**Exercise prompt**
When you find the line with "writes the value" among the records below, reproduce it and each line after it exactly, ending with the line with "Definition not_serializable (u".

-------------------------

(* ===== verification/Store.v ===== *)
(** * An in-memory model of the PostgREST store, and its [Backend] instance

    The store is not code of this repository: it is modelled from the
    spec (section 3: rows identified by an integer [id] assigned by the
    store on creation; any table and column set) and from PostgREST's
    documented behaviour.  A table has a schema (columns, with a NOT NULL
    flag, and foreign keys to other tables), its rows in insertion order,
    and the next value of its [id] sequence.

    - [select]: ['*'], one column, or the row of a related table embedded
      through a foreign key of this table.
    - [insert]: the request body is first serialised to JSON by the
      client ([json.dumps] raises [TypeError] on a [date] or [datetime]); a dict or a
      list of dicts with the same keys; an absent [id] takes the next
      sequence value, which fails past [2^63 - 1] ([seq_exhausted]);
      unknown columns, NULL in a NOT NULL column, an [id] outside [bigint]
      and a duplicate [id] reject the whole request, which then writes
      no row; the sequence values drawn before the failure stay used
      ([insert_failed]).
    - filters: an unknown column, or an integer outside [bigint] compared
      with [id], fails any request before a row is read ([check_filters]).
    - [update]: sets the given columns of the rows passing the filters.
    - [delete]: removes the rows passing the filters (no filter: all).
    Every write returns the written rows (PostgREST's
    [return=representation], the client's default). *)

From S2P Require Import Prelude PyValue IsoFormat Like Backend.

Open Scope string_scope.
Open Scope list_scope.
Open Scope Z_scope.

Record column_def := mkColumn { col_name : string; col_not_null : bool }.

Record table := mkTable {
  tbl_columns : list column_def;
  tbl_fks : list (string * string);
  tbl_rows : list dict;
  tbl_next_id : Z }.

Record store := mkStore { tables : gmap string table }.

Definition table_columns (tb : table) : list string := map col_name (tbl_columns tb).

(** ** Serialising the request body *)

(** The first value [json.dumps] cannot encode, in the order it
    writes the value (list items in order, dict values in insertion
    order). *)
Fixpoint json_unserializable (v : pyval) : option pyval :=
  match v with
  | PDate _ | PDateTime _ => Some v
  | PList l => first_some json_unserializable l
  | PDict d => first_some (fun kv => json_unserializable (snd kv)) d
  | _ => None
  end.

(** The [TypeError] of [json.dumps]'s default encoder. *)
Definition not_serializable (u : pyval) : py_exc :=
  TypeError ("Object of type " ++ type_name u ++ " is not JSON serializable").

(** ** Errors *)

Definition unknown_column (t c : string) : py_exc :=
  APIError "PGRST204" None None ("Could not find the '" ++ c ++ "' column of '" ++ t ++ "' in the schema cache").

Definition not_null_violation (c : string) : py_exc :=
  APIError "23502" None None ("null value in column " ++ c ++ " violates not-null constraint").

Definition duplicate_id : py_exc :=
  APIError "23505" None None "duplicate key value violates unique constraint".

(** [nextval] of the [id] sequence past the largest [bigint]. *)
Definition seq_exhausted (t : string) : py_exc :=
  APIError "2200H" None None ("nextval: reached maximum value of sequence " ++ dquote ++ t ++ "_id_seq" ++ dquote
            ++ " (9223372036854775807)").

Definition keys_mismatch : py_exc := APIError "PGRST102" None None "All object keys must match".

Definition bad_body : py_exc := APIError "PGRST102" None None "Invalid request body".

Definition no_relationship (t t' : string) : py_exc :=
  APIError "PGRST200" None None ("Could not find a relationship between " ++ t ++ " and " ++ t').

-------------------------

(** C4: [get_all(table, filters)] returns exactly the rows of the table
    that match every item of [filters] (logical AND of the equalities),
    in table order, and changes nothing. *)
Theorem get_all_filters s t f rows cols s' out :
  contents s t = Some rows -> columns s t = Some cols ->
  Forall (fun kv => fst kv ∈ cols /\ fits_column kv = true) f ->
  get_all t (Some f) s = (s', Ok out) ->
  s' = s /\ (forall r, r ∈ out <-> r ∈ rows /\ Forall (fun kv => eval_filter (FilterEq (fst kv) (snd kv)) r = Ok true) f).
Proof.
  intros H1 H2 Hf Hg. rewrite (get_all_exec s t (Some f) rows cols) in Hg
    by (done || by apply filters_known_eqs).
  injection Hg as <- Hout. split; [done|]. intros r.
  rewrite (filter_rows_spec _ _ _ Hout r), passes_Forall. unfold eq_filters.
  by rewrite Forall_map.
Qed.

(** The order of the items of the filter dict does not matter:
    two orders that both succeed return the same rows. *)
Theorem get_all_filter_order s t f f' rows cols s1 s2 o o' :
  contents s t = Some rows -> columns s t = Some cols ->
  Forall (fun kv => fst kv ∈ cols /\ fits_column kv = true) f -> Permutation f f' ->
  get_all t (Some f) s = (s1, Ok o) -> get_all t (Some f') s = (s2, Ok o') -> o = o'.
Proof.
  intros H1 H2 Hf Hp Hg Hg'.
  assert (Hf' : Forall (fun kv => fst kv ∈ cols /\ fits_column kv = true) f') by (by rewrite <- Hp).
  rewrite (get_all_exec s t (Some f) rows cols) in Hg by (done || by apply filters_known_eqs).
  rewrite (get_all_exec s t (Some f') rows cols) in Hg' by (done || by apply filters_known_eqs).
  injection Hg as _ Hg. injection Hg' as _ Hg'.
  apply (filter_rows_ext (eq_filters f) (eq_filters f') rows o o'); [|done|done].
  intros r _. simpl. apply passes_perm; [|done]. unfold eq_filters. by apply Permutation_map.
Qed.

-------------------------

**Answer area**
    writes the value (list items in order, dict values in insertion
    order). *)
Fixpoint json_unserializable (v : pyval) : option pyval :=
  match v with
  | PDate _ | PDateTime _ => Some v
  | PList l => first_some json_unserializable l
  | PDict d => first_some (fun kv => json_unserializable (snd kv)) d
  | _ => None
  end.

(** The [TypeError] of [json.dumps]'s default encoder. *)
Definition not_serializable (u : pyval) : py_exc :=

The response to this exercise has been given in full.